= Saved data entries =
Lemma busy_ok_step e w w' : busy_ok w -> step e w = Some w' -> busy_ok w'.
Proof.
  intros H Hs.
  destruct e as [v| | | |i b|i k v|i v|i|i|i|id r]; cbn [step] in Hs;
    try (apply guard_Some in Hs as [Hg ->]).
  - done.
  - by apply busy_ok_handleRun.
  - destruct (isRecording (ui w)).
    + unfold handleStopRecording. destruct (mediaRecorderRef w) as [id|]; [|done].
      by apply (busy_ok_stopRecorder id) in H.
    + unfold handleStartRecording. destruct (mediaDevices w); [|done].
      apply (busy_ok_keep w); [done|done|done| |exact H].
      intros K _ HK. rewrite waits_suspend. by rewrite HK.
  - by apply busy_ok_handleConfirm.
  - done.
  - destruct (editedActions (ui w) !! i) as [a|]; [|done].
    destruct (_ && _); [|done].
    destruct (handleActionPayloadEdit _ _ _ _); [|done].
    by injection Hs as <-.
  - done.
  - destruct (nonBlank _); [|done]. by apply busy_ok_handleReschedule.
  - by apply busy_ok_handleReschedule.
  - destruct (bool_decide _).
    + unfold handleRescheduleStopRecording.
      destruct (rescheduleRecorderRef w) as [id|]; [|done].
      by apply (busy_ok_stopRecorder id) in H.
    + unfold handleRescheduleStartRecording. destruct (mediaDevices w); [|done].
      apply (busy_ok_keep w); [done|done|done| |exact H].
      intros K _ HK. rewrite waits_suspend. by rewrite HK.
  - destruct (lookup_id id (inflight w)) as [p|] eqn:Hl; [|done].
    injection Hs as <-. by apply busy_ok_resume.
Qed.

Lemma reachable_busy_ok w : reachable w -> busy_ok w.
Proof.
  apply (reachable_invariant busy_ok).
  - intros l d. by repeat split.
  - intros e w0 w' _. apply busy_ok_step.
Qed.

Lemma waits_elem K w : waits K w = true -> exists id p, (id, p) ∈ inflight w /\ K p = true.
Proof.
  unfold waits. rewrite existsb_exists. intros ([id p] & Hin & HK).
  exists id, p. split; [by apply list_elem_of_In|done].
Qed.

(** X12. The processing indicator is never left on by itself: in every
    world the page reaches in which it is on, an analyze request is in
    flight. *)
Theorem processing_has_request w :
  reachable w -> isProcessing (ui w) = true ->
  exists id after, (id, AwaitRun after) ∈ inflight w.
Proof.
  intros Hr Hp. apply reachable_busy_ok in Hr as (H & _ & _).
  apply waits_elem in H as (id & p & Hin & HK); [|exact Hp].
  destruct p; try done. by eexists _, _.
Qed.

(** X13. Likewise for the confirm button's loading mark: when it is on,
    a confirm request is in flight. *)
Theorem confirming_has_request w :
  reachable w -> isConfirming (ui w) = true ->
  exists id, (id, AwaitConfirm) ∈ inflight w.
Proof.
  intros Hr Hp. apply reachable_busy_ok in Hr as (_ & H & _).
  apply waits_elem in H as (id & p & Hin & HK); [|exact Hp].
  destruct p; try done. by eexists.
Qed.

--

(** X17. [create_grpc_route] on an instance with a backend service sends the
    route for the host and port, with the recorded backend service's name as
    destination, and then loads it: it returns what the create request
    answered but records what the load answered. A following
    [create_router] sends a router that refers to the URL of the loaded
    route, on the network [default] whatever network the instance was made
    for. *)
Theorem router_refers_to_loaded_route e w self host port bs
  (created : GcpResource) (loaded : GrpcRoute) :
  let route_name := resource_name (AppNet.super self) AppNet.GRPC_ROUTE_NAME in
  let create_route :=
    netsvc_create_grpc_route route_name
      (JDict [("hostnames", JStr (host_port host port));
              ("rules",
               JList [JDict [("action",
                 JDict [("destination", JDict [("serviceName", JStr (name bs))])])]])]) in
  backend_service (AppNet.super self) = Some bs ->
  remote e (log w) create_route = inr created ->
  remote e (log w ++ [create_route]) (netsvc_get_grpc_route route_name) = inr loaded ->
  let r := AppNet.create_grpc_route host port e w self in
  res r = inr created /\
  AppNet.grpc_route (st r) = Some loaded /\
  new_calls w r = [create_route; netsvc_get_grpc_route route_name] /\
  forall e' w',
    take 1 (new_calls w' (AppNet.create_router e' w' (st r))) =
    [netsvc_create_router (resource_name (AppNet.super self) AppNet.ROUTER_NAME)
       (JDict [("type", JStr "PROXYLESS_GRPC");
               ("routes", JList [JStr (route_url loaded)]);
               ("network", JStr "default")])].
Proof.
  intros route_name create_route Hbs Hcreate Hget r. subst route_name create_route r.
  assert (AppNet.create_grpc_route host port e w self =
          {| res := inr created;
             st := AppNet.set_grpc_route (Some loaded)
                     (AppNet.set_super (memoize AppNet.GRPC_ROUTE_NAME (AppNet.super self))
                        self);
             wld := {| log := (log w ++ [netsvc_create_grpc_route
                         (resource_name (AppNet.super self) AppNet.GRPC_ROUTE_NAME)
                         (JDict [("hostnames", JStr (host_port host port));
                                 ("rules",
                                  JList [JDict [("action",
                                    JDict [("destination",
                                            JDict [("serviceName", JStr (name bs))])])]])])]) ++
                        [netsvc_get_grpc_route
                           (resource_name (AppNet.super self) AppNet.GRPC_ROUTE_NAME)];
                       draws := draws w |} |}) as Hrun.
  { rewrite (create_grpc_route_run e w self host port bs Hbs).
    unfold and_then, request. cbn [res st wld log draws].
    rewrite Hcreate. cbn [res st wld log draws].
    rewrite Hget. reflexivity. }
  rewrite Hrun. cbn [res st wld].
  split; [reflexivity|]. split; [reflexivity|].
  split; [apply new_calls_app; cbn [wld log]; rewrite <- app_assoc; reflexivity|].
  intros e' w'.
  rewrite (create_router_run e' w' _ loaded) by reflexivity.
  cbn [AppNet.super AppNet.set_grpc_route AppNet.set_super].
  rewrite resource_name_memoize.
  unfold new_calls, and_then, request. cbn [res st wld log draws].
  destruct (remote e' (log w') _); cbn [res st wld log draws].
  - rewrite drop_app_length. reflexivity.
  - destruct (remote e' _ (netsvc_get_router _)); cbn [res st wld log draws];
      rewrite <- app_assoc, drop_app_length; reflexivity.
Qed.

= What is required =
The required answer is the run of lines above, starting at the line with "Lemma busy_ok_step e" and ending at the line with "handleStartRecording. destruct (mediaDevices w); [|done].", reproduced exactly with both ends.

= Reply =
Lemma busy_ok_step e w w' : busy_ok w -> step e w = Some w' -> busy_ok w'.
Proof.
  intros H Hs.
  destruct e as [v| | | |i b|i k v|i v|i|i|i|id r]; cbn [step] in Hs;
    try (apply guard_Some in Hs as [Hg ->]).
  - done.
  - by apply busy_ok_handleRun.
  - destruct (isRecording (ui w)).
    + unfold handleStopRecording. destruct (mediaRecorderRef w) as [id|]; [|done].
      by apply (busy_ok_stopRecorder id) in H.
    + unfold handleStartRecording. destruct (mediaDevices w); [|done].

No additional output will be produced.